Mensyukuri Hubungan Tujuh Tahun yang Kandas

Beberapa hari yang lalu saya dihubungi seseorang yang membuat saya kembali mengingat lembaran masa lalu saya, ketika saya masih bersama mantan kekasih dan sebab musabab putusnya hubungan kami yang sudah terjalin lebih dari tujuh tahun. Hal ini kemudian mendorong saya untuk menulis tulisan berbau curhat dalam judul yang saya harapkan cukup menarik perhatian ini : Mensyukuri Hubungan Tujuh Tahun yang Kandas.
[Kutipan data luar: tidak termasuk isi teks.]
#[local] Abbreviation ReadContent_entry := (HttpMachine.ReadContent_entry boost).
#[local] Abbreviation HandleReport := (HttpMachine.HandleReport boost).
#[local] Abbreviation on_entry := (HttpMachine.on_entry boost).
#[local] Abbreviation process_one := (HttpMachine.process_one boost).
#[local] Abbreviation process := (HttpMachine.process boost).
#[local] Abbreviation ProcessEvent := (HttpMachine.ProcessEvent boost).
#[local] Abbreviation send_all := (HttpMachine.send_all boost).
#[local] Abbreviation HandleOperation := (HttpMachine.HandleOperation boost).
#[local] Abbreviation HandleAsyncTimeout := (HttpMachine.HandleAsyncTimeout boost).
#[local] Abbreviation step := (HttpMachine.step boost).
#[local] Abbreviation reachable := (HttpMachine.reachable boost).

(** Evaluates an entry action on each of its branches. *)
Ltac entry_cases :=
  unfold HttpMachine.on_entry, DoInit, SendPost_on_entry, PostViaInterface,
    ParseHeaders_on_entry, Redirect_on_entry, Error_on_entry, HttpMachine.ReadContent_entry,
    CancelDelay, StartOperation, NewStateData, Disconnect, write in *;
  repeat first [ progress simplify_eq/= | case_match | case_decide ].

(** ** What stays the same *)

(** The fields that only events change. *)
Definition settled (m m' : Machine) : Prop :=
  current m' = current m /\ live_state_data m' = live_state_data m
  /\ redirect_policy_ m' = redirect_policy_ m /\ is_ssl_ m' = is_ssl_ m
  /\ parsed_url_ m' = parsed_url_ m /\ url_ m' = url_ m
  /\ callbacks m' = callbacks m /\ contacted m' = contacted m /\ improper m' = improper m
  /\ timeout_seconds_ m' = timeout_seconds_ m
  /\ request_creation_time_ m' = request_creation_time_ m.

#[export] Instance settled_refl : Reflexive settled.
Proof. intros m. by repeat split. Qed.

#[export] Instance settled_trans : Transitive settled.
Proof. unfold settled. intros a b c (?&?&?&?&?&?&?&?&?&?&?) (?&?&?&?&?&?&?&?&?&?&?). repeat split; congruence. Qed.

Ltac settle := repeat split.

Lemma StartOperation_settled m : settled m (StartOperation m).
Proof. unfold StartOperation. case_match; settle. Qed.

Lemma PostViaInterface_settled m : settled m (PostViaInterface m).1.
Proof. unfold PostViaInterface. repeat case_match; settle. Qed.

Lemma HandleReport_settled s r m m' q : HandleReport s r m = Some (m', q) -> settled m m'.
Proof.
  intros H. pose proof (PostViaInterface_settled m). pose proof (StartOperation_settled m).
  unfold HttpMachine.HandleReport, HandleProxyConnectWrite, HandlePostWrite in H.
  repeat case_match; simplify_eq; try done; by destruct (PostViaInterface m); simplify_eq.
Qed.

Lemma DelayCallback_settled sd d m : settled m (DelayCallback sd d m).
Proof.
  unfold DelayCallback, PostViaInterfaceDelayCallback, HandleContentReadDelayCallback,
    HandleContentChunkSizeReadDelay, StartOperation. repeat case_match; settle.
Qed.

Lemma process_cons now fuel e q m :
  process (S fuel) now (e :: q) m
  = let '(m', sent_events) := process_one now e m in process fuel now (q ++ sent_events) m'.
Proof. reflexivity. Qed.

(** ** Induction *)

Lemma process_ind (P : Machine -> Prop) now fuel :
  (forall e m, P m -> P (process_one now e m).1) ->
  forall q m m', process fuel now q m = Some m' -> P m -> P m'.
Proof.
  intros HP. induction fuel as [|fuel IH]; intros [|e q] m m' H Hm; simplify_eq/=; [done..|].
  destruct (process_one now e m) as [m1 q1] eqn:E.
  apply (IH _ _ _ H). specialize (HP e m Hm). by rewrite E in HP.
Qed.

Lemma send_all_ind (P : Machine -> Prop) now :
  (forall e m, P m -> P (process_one now e m).1) ->
  forall q m m', send_all now q m = Some m' -> P m -> P m'.
Proof.
  intros HP q. induction q as [|e q IH]; intros m m' H Hm; simplify_eq/=; [done|].
  destruct (ProcessEvent now e m) as [m1|] eqn:E; [|done].
  apply (IH _ _ H). by apply (process_ind P now event_fuel HP [e] m).
Qed.

(** A property that events preserve and that speaks of settled fields only holds of
    every reachable machine. *)
Lemma reachable_settled_ind (P : Machine -> Prop) m0 :
  P m0 ->
  (forall m m', settled m m' -> P m -> P m') ->
  (forall now e m, P m -> P (process_one now e m).1) ->
  forall m, reachable m0 m -> P m.
Proof.
  intros H0 Hset Hone m Hr. induction Hr as [|m m' _ IH Hs]; [done|].
  destruct Hs as [now c m m' _ H|now m m' _ H|now op r before after m m' _ _ H|sd d m _
    |now rp tid m m' _ H|now ec m m' _ H];
    try (by apply (process_ind P now event_fuel (Hone now) _ _ _ H)).
  - unfold HttpMachine.HandleOperation in H. repeat (case_match; simplify_eq).
    + by apply (Hset m); [settle|].
    + by apply (Hset m); [settle|].
    + match goal with HR : HandleReport _ _ _ = Some (?a, ?b) |- _ =>
        apply HandleReport_settled in HR;
        apply (send_all_ind P now (Hone now) _ _ _ H);
        apply (Hset m); [|done]; etrans; [|exact HR]; settle end.
    + apply (Hset m); [settle|done].
  - apply (Hset m); [|done]. etrans; [|apply DelayCallback_settled]. settle.
  - unfold HttpMachine.HandleAsyncTimeout in H. repeat (case_match; simplify_eq).
    + apply (Hset m); [settle|done].
    + apply (process_ind P now event_fuel (Hone now) _ _ _ H). apply (Hset m); [settle|done].
    + apply (Hset m); [settle|done].
Qed.

(** ** The callbacks that end a request *)

Definition is_end (c : callback) : bool :=
  match c with RequestResponseErrorEvent _ | RequestResponseCompleteEvent => true | _ => false end.

Definition ends (m : Machine) : list callback := filter is_end (callbacks m).

(** What the entry of a state tells the user at the end of a request. *)
Definition end_callback (s : state) (e : event) : list callback :=
  match s, e with
  | FinalError, ErrorEvent code => [RequestResponseErrorEvent code]
  | Complete, _ => [RequestResponseCompleteEvent]
  | _, _ => []
  end.

(** Which fields an entry action changes. *)
Record entry_frame (s : state) (e : event) (m m' : Machine) : Prop := {
  ef_current : current m' = current m;
  ef_improper : improper m' = improper m;
  ef_policy : redirect_policy_ m' = redirect_policy_ m;
  ef_timeout : timeout_seconds_ m' = timeout_seconds_ m;
  ef_creation : request_creation_time_ m' = request_creation_time_ m;
  ef_live : is_terminal s = true -> live_state_data m' = live_state_data m;
  ef_ends : ends m' = ends m ++ end_callback s e;
  ef_contacted : s <> Initializing -> contacted m' = contacted m /\ is_ssl_ m' = is_ssl_ m;
  ef_url : s <> Initializing -> s <> Redirect ->
    parsed_url_ m' = parsed_url_ m /\ url_ m' = url_ m }.

Lemma on_entry_frame now s e m : entry_frame s e m (on_entry now s e m).1.
Proof.
  unfold HttpMachine.on_entry, DoInit, SendPost_on_entry, PostViaInterface,
    ParseHeaders_on_entry, Redirect_on_entry, Error_on_entry, HttpMachine.ReadContent_entry,
    CancelDelay, StartOperation, NewStateData, Disconnect, write, ends.
  repeat case_match; split; cbn in *; intros; rewrite ?filter_app, ?app_nil_r; done.
Qed.

(** The rows into the two final states. *)
Lemma transition_final s e m t :
  transition_table s e m = Some t -> is_terminal t = true ->
  exists c, end_callback t e = [c] /\
    match t with FinalError => exists code, c = RequestResponseErrorEvent code
               | _ => c = RequestResponseCompleteEvent end.
Proof. destruct s, e; simpl; intros; repeat case_match; simplify_eq/=; eauto. Qed.

Definition end_inv (m : Machine) : Prop :=
  match current m with
  | FinalError => live_state_data m = None /\ exists code, ends m = [RequestResponseErrorEvent code]
  | Complete => live_state_data m = None /\ ends m = [RequestResponseCompleteEvent]
  | _ => ends m = []
  end.

(** The machine just before the entry action. *)
Definition before_entry (e : event) (t : state) (m : Machine) : Machine :=
  set_current t
    (match current m, e with
     | Unstarted, ConfigEvent c => ConfigEventAction boost c (on_exit m)
     | _, _ => on_exit m
     end).

Lemma process_one_cases now e m :
  (is_terminal (current m) = true /\ process_one now e m = (m, []))
  \/ (is_terminal (current m) = false /\ transition_table (current m) e m = None
      /\ process_one now e m = (set_improper (improper m ++ [(current m, e)]) m, []))
  \/ exists t, is_terminal (current m) = false /\ transition_table (current m) e m = Some t
      /\ process_one now e m = on_entry now t e (before_entry e t m).
Proof.
  unfold HttpMachine.process_one, before_entry. destruct (is_terminal (current m)); [by left|].
  destruct (transition_table (current m) e m) as [t|]; [|by right; left].
  right; right. exists t. done.
Qed.

Lemma ConfigEventAction_frame c m :
  let m' := ConfigEventAction boost c m in
  current m' = current m /\ live_state_data m' = live_state_data m
  /\ is_ssl_ m' = is_ssl_ m /\ parsed_url_ m' = parsed_url_ m /\ url_ m' = url_ m
  /\ callbacks m' = callbacks m /\ contacted m' = contacted m /\ improper m' = improper m
  /\ request_creation_time_ m' = request_creation_time_ m
  /\ ops m' = ops m /\ timer_ m' = timer_ m /\ delay_wait m' = delay_wait m
  /\ next_id m' = next_id m /\ first_taken m' = first_taken m.
Proof. by destruct c. Qed.

Lemma before_entry_frame e t m :
  let m' := before_entry e t m in
  current m' = t /\ live_state_data m' = None
  /\ is_ssl_ m' = is_ssl_ m /\ parsed_url_ m' = parsed_url_ m /\ url_ m' = url_ m
  /\ callbacks m' = callbacks m /\ contacted m' = contacted m /\ improper m' = improper m
  /\ request_creation_time_ m' = request_creation_time_ m
  /\ (current m <> Unstarted -> redirect_policy_ m' = redirect_policy_ m
      /\ timeout_seconds_ m' = timeout_seconds_ m).
Proof.
  unfold before_entry. destruct (current m) eqn:?, e; try (by repeat split).
  destruct (ConfigEventAction_frame c (on_exit m)) as (?&?&?&?&?&?&?&?&?&_). by repeat split.
Qed.

Lemma before_entry_ops e t m :
  let m' := before_entry e t m in
  ops m' = ops m /\ timer_ m' = timer_ m /\ delay_wait m' = delay_wait m
  /\ next_id m' = next_id m /\ first_taken m' = first_taken m.
Proof.
  unfold before_entry. destruct (current m) eqn:?, e; try (by repeat split).
  destruct (ConfigEventAction_frame c (on_exit m)) as (_&_&_&_&_&_&_&_&_&?). done.
Qed.

Lemma process_one_end_inv now e m : end_inv m -> end_inv (process_one now e m).1.
Proof.
  intros H. destruct (process_one_cases now e m) as [(_ & ->)|[(_ & _ & ->)|(t & Hc & Ht & ->)]];
    [exact H..|].
  destruct (before_entry_frame e t m) as (Hcur & Hlive & _ & _ & _ & Hcb & _).
  destruct (on_entry_frame now t e (before_entry e t m)) as [Ecur _ _ _ _ Elive Eends _ _].
  assert (ends m = []) as H0 by (unfold end_inv in H; by destruct (current m)).
  assert (ends (before_entry e t m) = []) as H1 by (unfold ends in *; by rewrite Hcb).
  rewrite H1 in Eends. unfold end_inv. rewrite Ecur, Hcur, Eends.
  destruct (is_terminal t) eqn:Hterm; [|by destruct t, e].
  rewrite Elive, Hlive by done.
  destruct (transition_final _ _ _ _ Ht Hterm) as (c & Hec & Hend). rewrite Hec.
  destruct t; try done. destruct Hend as [code ->]. eauto.
Qed.

(** ** Queues *)

Definition has_row (s : state) (e : event) : bool :=
  match s, e with
  | Unstarted, (ConfigEvent _ | StartEvent) | Initializing, (InitializedEvent | ErrorEvent _)
  | Resolve, (ResolvedEvent | ErrorEvent _) | Connect, (ConnectedEvent | ErrorEvent _)
  | ProxyConnect, (ConnectedEvent | ErrorEvent _) | SSLHandshake, (HandshakeEvent | ErrorEvent _)
  | SendHeader, (HeadersWrittenEvent | ErrorEvent _) | SendPost, (PostSent | ErrorEvent _)
  | ReadHeaders, (HeadersReadEvent _ | ErrorEvent _)
  | ParseHeaders, (HeadersParsedEvent _ | RedirectEvent _ | ErrorEvent _)
  | Redirect, (RedirectedEvent | ErrorEvent _) | ReadContent, (ContentReadEvent | ErrorEvent _)
  | Error_, (RestartEvent | ErrorEvent _) => true
  | _, _ => false
  end.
Sebenarnya saya sudah cukup sering menulis curhatan saya soal ini di blog ini, hingga mungkin beberapa dari kalian yang pernah membaca tulisan saya sebelumnya akan merasa saya perempuan yang belum bisa move on - karena masih saja menulis topik yang sama berulang kali, bahkan tiga tahun setelah hubungannya kandas! Tapi anggap saja tulisan saya kali ini dalam blog setengah curhatan setengah kontemplasi ini adalah perjalanan retrospektif ala "Eternal Sunshine of the Spotless Mind" buat saya untuk menjalani kehidupan percintaan berikutnya dengan lebih baik. Amen!

....

Mungkin kamu cukup familiar dengan lawakan yang terangkum dalam meme seperti ini:



Biasanya, hal ini diucapkan oleh seseorang untuk menyindir mereka yang menjalin hubungan pacaran terlalu lama, tapi enggak nikah-nikah.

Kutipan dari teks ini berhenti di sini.